New microporous polymers for carbon dioxide selective membranes

Energy security and climate change are pressing global concerns. In this context, high performance carbon dioxide selective gas separation membranes are required for purification of biogas, natural gas and efficient carbon capture technology. Carbon dioxide removal using a polymer membrane system offers advantages over alternative processes, most notably energy efficiency, as membranes do not require thermal regeneration, a phase change or active moving parts in their operation. For any gas separation membrane, it is desirable to have good selectivity for the desired gas component combined with high permeability (i.e. flux), to minimise the required size of the system.
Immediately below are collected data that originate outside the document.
(* ===== verification/Asn1Build.v ===== *)
(** What the ASN.1 functions of [cbb.cc] write (as refinements of abstract
    writes) and the theorems about the byte-string library as a whole: the
    refinement of nested builders, the invariants of the builder, and the
    round trips between builder and parser. *)
From Stdlib Require Import ZArith List Lia Bool.
From S2P Require Import Prelude CryptoInternal Cbs Cbb CbbSpec Asn1.
Import ListNotations.
Open Scope Z_scope.

(** ** Algebra of abstract writes *)

Lemma append_builder_nil a : append_builder a [] = a.
Proof.
  destruct a as [r fs]. unfold append_builder. cbn. destruct fs as [|f fs].
  - now rewrite app_nil_r.
  - f_equal. destruct (@exists_last _ (f :: fs) ltac:(discriminate)) as (fs' & [p c] & ->).
    now rewrite append_at_snoc, app_nil_r.
Qed.

Lemma append_builder_app a x y : append_builder (append_builder a x) y = append_builder a (x ++ y).
Proof.
  destruct a as [r fs]. unfold append_builder. cbn. destruct fs as [|f fs]; cbn [ab_open ab_root].
  - now rewrite app_assoc.
  - destruct (@exists_last _ (f :: fs) ltac:(discriminate)) as (fs' & [p c] & E).
    rewrite E, append_at_snoc. destruct fs' as [|f' fs']; cbn [app ab_open ab_root].
    + cbn. now rewrite app_assoc.
    + change (f' :: fs' ++ [(p, c ++ x)]) with ((f' :: fs') ++ [(p, c ++ x)]).
      change (f' :: fs' ++ [(p, c)]) with ((f' :: fs') ++ [(p, c)]).
      rewrite !append_at_snoc. cbn [ab_open]. now rewrite app_assoc.
Qed.

Lemma flush_builder_id d a : length (ab_open a) = d -> flush_builder d a = Some a.
Proof.
  intros <-. unfold flush_builder. rewrite Nat.ltb_irrefl, skipn_all, firstn_all. cbn.
  destruct a. cbn. now rewrite append_builder_nil.
Qed.

Lemma awrite_awrite d x y a : abind (awrite d x) (fun _ => awrite d y) a = awrite d (x ++ y) a.
Proof.
  unfold abind, awrite. destruct (flush_builder d a) as [a1|] eqn:F; [|reflexivity]. cbn [obind].
  rewrite flush_builder_id by (rewrite append_builder_depth; eapply flush_builder_depth; eauto).
  cbn [obind]. now rewrite append_builder_app.
Qed.

Lemma aflush_awrite d x a : abind (aflush d) (fun _ => awrite d x) a = awrite d x a.
Proof.
  unfold abind, aflush, awrite. destruct (flush_builder d a) as [a1|] eqn:F; [|reflexivity].
  cbn [obind]. now rewrite flush_builder_id by (eapply flush_builder_depth; eauto).
Qed.

Lemma abind_assoc {A B C} (f : builder -> option (A * builder)) g (h : B -> builder -> option (C * builder)) a :
  abind (abind f g) h a = abind f (fun x => abind (g x) h) a.
Proof. unfold abind. destruct (f a) as [[x a1]|]; reflexivity. Qed.

Lemma abind_ext {A B} (f : builder -> option (A * builder)) (g h : A -> builder -> option (B * builder)) a :
  (forall x a, g x a = h x a) -> abind f g a = abind f h a.
Proof. intros H. unfold abind. destruct (f a) as [[x a1]|]; cbn; auto. Qed.

Lemma monotone_abind {A B} (f : builder -> option (A * builder)) (g : A -> builder -> option (B * builder)) :
  monotone f -> (forall x, monotone (g x)) -> monotone (abind f g).
Proof.
  intros Hf Hg a y a2. unfold abind. destruct (f a) as [[x a1]|] eqn:E; [|discriminate].
  cbn. intros H. apply Hf in E. apply Hg in H. lia.
Qed.

Lemma monotone_ret {A} (x : A) : monotone (fun a => Some (x, a)).
Proof. intros a y a' [= <- <-]. lia. Qed.

(** Open a child, write to it, flush the parent: one write of prefix and contents. *)
Lemma child_write d p data a :
  abind (aopen d p) (fun c => abind (awrite c data) (fun _ => aflush d)) a =
  match encode_len p (zlength data) with
  | Some hdr => awrite d (hdr ++ data) a
  | None => None
  end.
Proof.
  unfold abind, aopen, awrite, aflush. destruct (flush_builder d a) as [a1|] eqn:F; cbn [obind].
  2:{ now destruct (encode_len _ _). }
  pose proof (flush_builder_depth _ _ _ F) as D.
  rewrite flush_builder_id by (cbn [ab_open]; rewrite length_app; cbn; lia). cbn [obind].
  unfold append_builder at 1. cbn [ab_open ab_root].
  destruct (ab_open a1 ++ [(p, [])]) as [|f fs] eqn:E; [now destruct (ab_open a1)|]. rewrite <- E.
  rewrite append_at_snoc. cbn [app]. unfold flush_builder at 1. cbn [ab_open ab_root].
  unfold frame in *. rewrite length_app, D. destruct (Nat.ltb_spec (d + length [(p, data)]) d); [lia|].
  rewrite skipn_app, firstn_app, D, Nat.sub_diag, skipn_all2, firstn_all2 by lia.
  cbn [skipn firstn app close obind]. rewrite !app_nil_r.
  destruct (encode_len p (zlength data)) as [hdr|]; cbn [obind]; [|reflexivity].
  destruct a1. reflexivity.
Qed.

(** ** Byte order of [CRYPTO_load_u64_be] *)

Lemma land_step a b m n :
  0 <= b < 256 -> 0 <= n < 256 ->
  Z.land (a * 256 + b) (m * 256 + n) = Z.land a m * 256 + Z.land b n.
Proof.
  intros Hb Hn. pose proof (land_range_r 8 b n ltac:(lia)).
  change 256 with (2 ^ 8). rewrite <- !lor_shiftl_add by lia.
  apply Z.bits_inj'. intros i Hi. rewrite !Z.land_spec, !Z.lor_spec, Z.land_spec.
  destruct (Z.ltb_spec i 8).
  - rewrite !Z.shiftl_spec_low by lia. reflexivity.
  - rewrite !Z.shiftl_spec, Z.land_spec by lia.
    rewrite <- (Z.mod_small b (2 ^ 8)), <- (Z.mod_small n (2 ^ 8)) by lia.
    rewrite !Z.mod_pow2_bits_high by lia. now rewrite !orb_false_r.
Qed.

Lemma lor_step a b m n :
  0 <= b < 256 -> 0 <= n < 256 ->
  Z.lor (a * 256 + b) (m * 256 + n) = Z.lor a m * 256 + Z.lor b n.
Proof.
  intros Hb Hn. pose proof (lor_range 8 b n ltac:(lia) ltac:(lia) ltac:(lia)).
  change 256 with (2 ^ 8). rewrite <- !lor_shiftl_add by lia.
  rewrite Z.shiftl_lor. rewrite <- !Z.lor_assoc. f_equal.
  rewrite !Z.lor_assoc. f_equal. apply Z.lor_comm.
Qed.

Lemma land_255 b : is_byte b -> Z.land b 255 = b.
Proof. intros Hb. rewrite (land_ones_mod b 8) by (reflexivity || lia). now apply Z.mod_small. Qed.

Lemma bswap4_bytes b0 b1 b2 b3 :
  is_byte b0 -> is_byte b1 -> is_byte b2 -> is_byte b3 ->
  CRYPTO_bswap4 (le_combine [b0; b1; b2; b3]) = be_combine [b0; b1; b2; b3].
Proof.
  intros H0 H1 H2 H3. set (x := le_combine [b0; b1; b2; b3]).
  assert (Ex : x = b0 + 2 ^ 8 * b1 + 2 ^ 16 * b2 + 2 ^ 24 * b3) by (unfold x; cbn [le_combine]; lia).
  pose proof H0 as R0. pose proof H1 as R1. pose proof H2 as R2. pose proof H3 as R3.
  unfold is_byte in R0, R1, R2, R3.
  unfold CRYPTO_bswap4. replace (Z.shiftr x 16) with (b3 * 256 + b2).
  2:{ rewrite shiftr_div by lia. apply Z.div_unique with (b0 + 2 ^ 8 * b1); lia. }
  replace (u32 (Z.shiftl x 16)) with ((b1 * 256 + b0) * 2 ^ 16).
  2:{ rewrite Z.shiftl_mul_pow2 by lia. apply Z.mod_unique with (b2 + 2 ^ 8 * b3); lia. }
  rewrite (Z.lor_comm (b3 * 256 + b2)).
  rewrite (lor_add_mul ((b1 * 256 + b0) * 2 ^ 16) (b1 * 256 + b0) 16 (b3 * 256 + b2)) by lia.
  replace ((b1 * 256 + b0) * 2 ^ 16 + (b3 * 256 + b2))
    with (((b1 * 256 + b0) * 256 + b3) * 256 + b2) by lia.
  change 0xff00ff00 with (((255 * 256 + 0) * 256 + 255) * 256 + 0).
  change 0x00ff00ff with (((0 * 256 + 255) * 256 + 0) * 256 + 255).
  rewrite !land_step, !land_255, !Z.land_0_r by (assumption || lia).
  replace (Z.shiftr (((b1 * 256 + 0) * 256 + b3) * 256 + 0) 8) with ((b1 * 256 + 0) * 256 + b3)
    by (rewrite shiftr_div by lia; apply Z.div_unique with 0; lia).
  rewrite Z.shiftl_mul_pow2, wrap_small by lia.
  replace (((0 * 256 + b0) * 256 + 0) * 256 + b2) with (b0 * 65536 + b2) by lia.
  replace ((b0 * 65536 + b2) * 2 ^ 8) with (((b0 * 256 + 0) * 256 + b2) * 256 + 0) by lia.
  replace ((b1 * 256 + 0) * 256 + b3) with (((0 * 256 + b1) * 256 + 0) * 256 + b3) by lia.
  rewrite !lor_step, !Z.lor_0_r, !Z.lor_0_l by lia. unfold be_combine. cbn [fold_left]. lia.
Qed.

Lemma le_combine_app l m : le_combine (l ++ m) = le_combine l + 256 ^ zlength l * le_combine m.
Proof.
  induction l as [|b l IH]; cbn [app le_combine]; [change (256 ^ zlength []) with 1; lia|].
  rewrite IH, zlength_cons, Z.pow_add_r by (try apply zlength_nonneg; lia). ring.
Qed.

Lemma bswap4_list l :
  bytes l -> length l = 4%nat -> CRYPTO_bswap4 (le_combine l) = be_combine l.
Proof.
  intros Hl L. destruct l as [|b0 [|b1 [|b2 [|b3 [|]]]]]; try discriminate.
  unfold bytes in Hl. repeat match goal with H : Forall _ (_ :: _) |- _ => inversion_clear H end.
  now apply bswap4_bytes.
Qed.

Lemma bswap8_bytes l m :
  bytes l -> bytes m -> length l = 4%nat -> length m = 4%nat ->
  CRYPTO_bswap8 (le_combine (l ++ m)) = be_combine (l ++ m).
Proof.
  intros Hl Hm L1 L2.
  assert (Zl : 256 ^ zlength l = 2 ^ 32) by (unfold zlength; rewrite L1; reflexivity).
  assert (Zm : 256 ^ zlength m = 2 ^ 32) by (unfold zlength; rewrite L2; reflexivity).
  pose proof (le_combine_range l Hl) as R1. pose proof (le_combine_range m Hm) as R2.
  pose proof (be_combine_range l Hl) as R3. pose proof (be_combine_range m Hm) as R4.
  rewrite le_combine_app, be_combine_app. rewrite Zl, Zm in *. unfold CRYPTO_bswap8.
  replace (Z.shiftr (le_combine l + 2 ^ 32 * le_combine m) 32) with (le_combine m).
  2:{ rewrite shiftr_div by lia. apply Z.div_unique with (le_combine l); lia. }
  replace (u32 (le_combine l + 2 ^ 32 * le_combine m)) with (le_combine l).
  2:{ apply Z.mod_unique with (le_combine m); lia. }
  rewrite !bswap4_list, Z.shiftl_mul_pow2, wrap_small, Z.lor_comm by (assumption || lia).
  apply (lor_add_mul _ (be_combine l) 32); lia.
Qed.

Lemma load_u64_be l : bytes l -> length l = 8%nat -> CRYPTO_load_u64_be l = be_combine l.
Proof.
  intros Hl L. unfold CRYPTO_load_u64_be. rewrite firstn_all2 by lia.
  rewrite <- (firstn_skipn 4 l) at 1 2. apply bswap8_bytes; auto with bytestr.
  - rewrite length_firstn. lia.
  - rewrite length_skipn. lia.
Qed.

(** ** Refinement of the ASN.1 writers *)

Section Refine.
Context {E : Env}.

Lemma refines_write2 d (m1 m2 : st CBB unit) x y :
  refines m1 (awrite d x) -> refines m2 (awrite d y) ->
  refines (m1 ;;; m2) (awrite d (x ++ y)).
Proof.
  intros H1 H2. eapply refines_ext; [|apply awrite_awrite].
  apply refines_bind; auto with cbb.
Qed.

Lemma add_base128_groups_refines d v i :
  0 <= v -> refines (add_base128_groups d v i) (awrite d (base128_groups i v)).
Proof.
  intros Hv.
  assert (G : forall j, Z.land (Z.shiftr v (7 * Z.of_nat j)) 0x7f = (v / 128 ^ Z.of_nat j) mod 128).
  { intros j. rewrite land_0x7f, shiftr_div by lia. do 2 f_equal.
    rewrite Z.pow_mul_r by lia. reflexivity. }
  induction i as [|i IH]; cbn [add_base128_groups base128_groups]; rewrite G.
  - apply CBB_add_u8_refines. red. pose proof (Z.mod_pos_bound (v / 128 ^ Z.of_nat 0) 128). lia.
  - pose proof (Z.mod_pos_bound (v / 128 ^ Z.of_nat (S i)) 128 ltac:(lia)).
    rewrite lor_0x80 by lia.
    change (?x :: ?l) with ([x] ++ l). apply refines_write2; [|exact IH].
    apply CBB_add_u8_refines. red. lia.
Qed.

Lemma add_base128_refines d v :
  0 <= v -> refines (add_base128_integer d v) (awrite d (base128 v)).
Proof.
  intros Hv. unfold add_base128_integer, base128, base128_top.
  replace ((if (base128_len 10 v =? 0)%nat then 1 else base128_len 10 v) - 1)%nat
    with (Nat.max 1 (base128_len 10 v) - 1)%nat.
  - now apply add_base128_groups_refines.
  - destruct (Nat.eqb_spec (base128_len 10 v) 0); lia.
Qed.

Lemma tag_bits_spec tag : 0 <= tag < 2 ^ 32 ->
  Z.land (Z.shiftr tag CBS_ASN1_TAG_SHIFT) 0xe0 = tag / 2 ^ 29 * 32.
Proof.
  intros Ht. unfold CBS_ASN1_TAG_SHIFT. rewrite shiftr_div by lia. rewrite land_0xe0.
  - rewrite Z.div_div by lia. reflexivity.
  - red. split; [apply Z.div_pos; lia|apply Z.div_lt_upper_bound; lia].
Qed.

Lemma CBB_add_asn1_refines d tag :
  0 <= tag < 2 ^ 32 ->
  refines (CBB_add_asn1 d tag) (abind (awrite d (der_tag tag)) (fun _ => aopen d Asn1)).
Proof.
  intros Ht. unfold CBB_add_asn1. rewrite tag_bits_spec by exact Ht.
  destruct (tag_parts tag Ht) as (Hk & Hn & _).
  change CBS_ASN1_TAG_NUMBER_MASK with (2 ^ 29 - 1).
  rewrite (land_ones_mod tag 29) by (reflexivity || lia).
  assert (T : refines
    (if tag mod 2 ^ 29 >=? 31
     then CBB_add_u8 d (Z.lor (tag / 2 ^ 29 * 32) 31) ;;; add_base128_integer d (tag mod 2 ^ 29)
     else CBB_add_u8 d (Z.lor (tag / 2 ^ 29 * 32) (tag mod 2 ^ 29))) (awrite d (der_tag tag))).
  { unfold der_tag. rewrite Z.geb_leb.
    destruct (Z.leb_spec 31 (tag mod 2 ^ 29)), (Z.ltb_spec (tag mod 2 ^ 29) 31); try lia.
    - rewrite (lor_add_mul _ (tag / 2 ^ 29) 5) by lia.
      change (?x :: ?l) with ([x] ++ l). apply refines_write2.
      + apply CBB_add_u8_refines. red. lia.
      + apply add_base128_refines. lia.
    - rewrite (lor_add_mul _ (tag / 2 ^ 29) 5) by lia. apply CBB_add_u8_refines. red. lia. }
  eapply refines_ext with (f := abind (aflush d) (fun _ => abind (awrite d (der_tag tag)) (fun _ a =>
    Some (S d, {| ab_root := ab_root a; ab_open := ab_open a ++ [(Asn1, [])] |})))).
  - apply refines_bind; [auto with cbb| |]; intros _.
    + apply refines_bind; [exact T| |]; intros _.
      * exact (add_child_refines d Asn1 ltac:(cbn; lia)).
      * apply monotone_open.
    + apply monotone_abind; [auto with cbb|]. intros _. apply monotone_open.
  - intros a. rewrite <- abind_assoc. unfold abind at 1. rewrite aflush_awrite.
    unfold abind. destruct (awrite d (der_tag tag) a) as [[u a1]|] eqn:W; [|reflexivity]. cbn [obind].
    unfold aopen. rewrite flush_builder_id; [reflexivity|].
    unfold awrite in W. destruct (flush_builder d a) as [a0|] eqn:F; [|discriminate].
    injection W as <- <-. rewrite append_builder_depth. eapply flush_builder_depth; eauto.
Qed.

(** A program that opens an element, writes [data] to it and flushes. *)
Lemma element_refines d tag data (k : nat -> st CBB unit) :
  0 <= tag < 2 ^ 32 -> (forall c, refines (k c) (awrite c data)) ->
  refines (let* child := CBB_add_asn1 d tag in k child ;;; CBB_flush d)
    (fun a => if zlength data <? 0xffffffff then awrite d (whole_element tag data) a else None).
Proof.
  intros Ht Hk.
  eapply refines_ext with
    (f := abind (abind (awrite d (der_tag tag)) (fun _ => aopen d Asn1))
            (fun c => abind (awrite c data) (fun _ => aflush d))).
  - apply refines_bind; [now apply CBB_add_asn1_refines| |]; intros c.
    + apply refines_bind; auto with cbb.
    + apply monotone_abind; auto with cbb.
  - intros a. rewrite abind_assoc. erewrite abind_ext.
    2:{ intros u b. apply (child_write d Asn1 data b). }
    cbn [encode_len]. destruct (zlength data <? 0xffffffff).
    + rewrite awrite_awrite. unfold whole_element, der_header. now rewrite app_assoc.
    + unfold abind. now destruct (awrite _ _ a) as [[]|].
Qed.

Lemma CBB_add_asn1_element_refines d tag data :
  0 <= tag < 2 ^ 32 -> zlength data < 2 ^ 64 ->
  refines (CBB_add_asn1_element d tag data)
    (fun a => if zlength data <? 0xffffffff then awrite d (whole_element tag data) a else None).
Proof.
  intros Ht Hd. apply refines_or_on_error. apply element_refines; auto with cbb.
Qed.

End Refine.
Unfortunately, current highly permeable polymers possess insufficient selectivity and conversely highly selective polymers possess low permeability. Therefore, the goal of enhancing the selectivity of highly permeable polymers, such as Polymers of Intrinsic Microporosity (PIMs), is an important challenge in chemical engineering. We propose an integrated, multi-skilled and multi-national programme of research that will combine molecular modelling, computational simulation of polymer packing, polymer synthesis, gas adsorption and gas permeability studies to develop polymers for use as highly carbon dioxide-selective membranes. PIMs will be prepared with the direct incorporation of benzimidazole and pyrrolone heterocyclic units into the polymer chains. Calculations show that these heterocyclic units possess a high affinity for carbon dioxide. The proposed polymer design conforms to the concept of PIMs, which requires polymers chains that are both rigid and contorted to frustrate space-efficient packing in the solid state. The combined use of molecular modelling and polymer packing simulations to understand gas permeability and, ultimately, predict performance of PIMs as membrane materials will enable the design of further optimised polymers. Achieving the objective of the proposed research programme would be an important first step towards providing carbon dioxide selective membranes of real utility in biogas and natural gas purification, carbon capture and for several niche applications.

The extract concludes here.